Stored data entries

- Opening Delimiter -

Lemma AddBins_full n bins added calc :
  encodes n bins calc → Forall (λ bin, length bin = n) added → 64 < vsize bins + vsize added →
  mfold AddBin calc added = Fail (Abort (VBinCount 64)).
Proof.
  revert bins calc. induction added as [|bin added IH]; intros bins calc Henc Hall Hlt; cbn.
  - destruct Henc as (_ & ? & _). rewrite vsize_nil in Hlt. lia.
  - apply Forall_cons in Hall as [Hbin Hall]. rewrite vsize_cons in Hlt.
    destruct (decide (vsize bins = 64)); [by rewrite (AddBin_full n bins)|].
    destruct (AddBin_spec n bins calc bin) as (calc1 & -> & Henc1);
      [done|done|destruct Henc as (_ & ? & _); lia|]. rewrite bind_Ret.
    apply (IH (bins ++ [bin])); [done|done|]. rewrite vsize_snoc. lia.
Qed.

(** C36: adding bins to a new calculator for [n] values.  Up to 64 bins it returns,
    its values are below [2 ^ k] for [k] bins, and two sample points get the same
    value exactly when all bins agree on them; the next bin aborts the process
    with the bin count check. *)
Theorem AddBin_encodes (n : nat) (bins : list TBin) (Hlen : Forall (λ bin, length bin = n) bins) :
  if decide (vsize bins ≤ 64) then
    ∃ calc, mfold AddBin (entropy_calculator (Z.of_nat n)) bins = Ret calc ∧
      length (Values calc) = n ∧ Forall (λ v, 0 ≤ v < 2 ^ vsize bins) (Values calc) ∧
      ∀ i j v w, Values calc !! i = Some v → Values calc !! j = Some w →
        (v = w ↔ ∀ bin, bin ∈ bins → bin !! i = bin !! j)
  else mfold AddBin (entropy_calculator (Z.of_nat n)) bins = Fail (Abort (VBinCount 64)).
Proof.
  case_decide as Hk.
  - destruct (AddBins_spec n [] bins (entropy_calculator (Z.of_nat n))) as (calc & Hrun & Henc);
      [apply entropy_calculator_encodes|done|done|].
    exists calc. destruct Henc as (_ & _ & _ & Hv). cbn in Hv. rewrite Hv. split_and!; [done| | |].
    + apply length_encode.
    + apply Forall_forall. intros v (i & _ & ->)%elem_of_encode. apply word_bounds.
    + intros i j v w Hi Hj. unfold encode in Hi, Hj.
      apply list_lookup_fmap_Some in Hi as (i' & -> & [-> Hi]%lookup_seq).
      apply list_lookup_fmap_Some in Hj as (j' & -> & [-> Hj]%lookup_seq).
      rewrite word_inj. apply (row_eq n); [done|lia|lia].
  - apply (AddBins_full n []); [apply entropy_calculator_encodes|done|]. rewrite vsize_nil. revert Hk. lia.
Qed.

- Closing Delimiter -

_What the task requires_
Write down every line of the data above that includes the string "Fail".

_Task response_
  mfold AddBin calc added = Fail (Abort (VBinCount 64)).
  else mfold AddBin (entropy_calculator (Z.of_nat n)) bins = Fail (Abort (VBinCount 64)).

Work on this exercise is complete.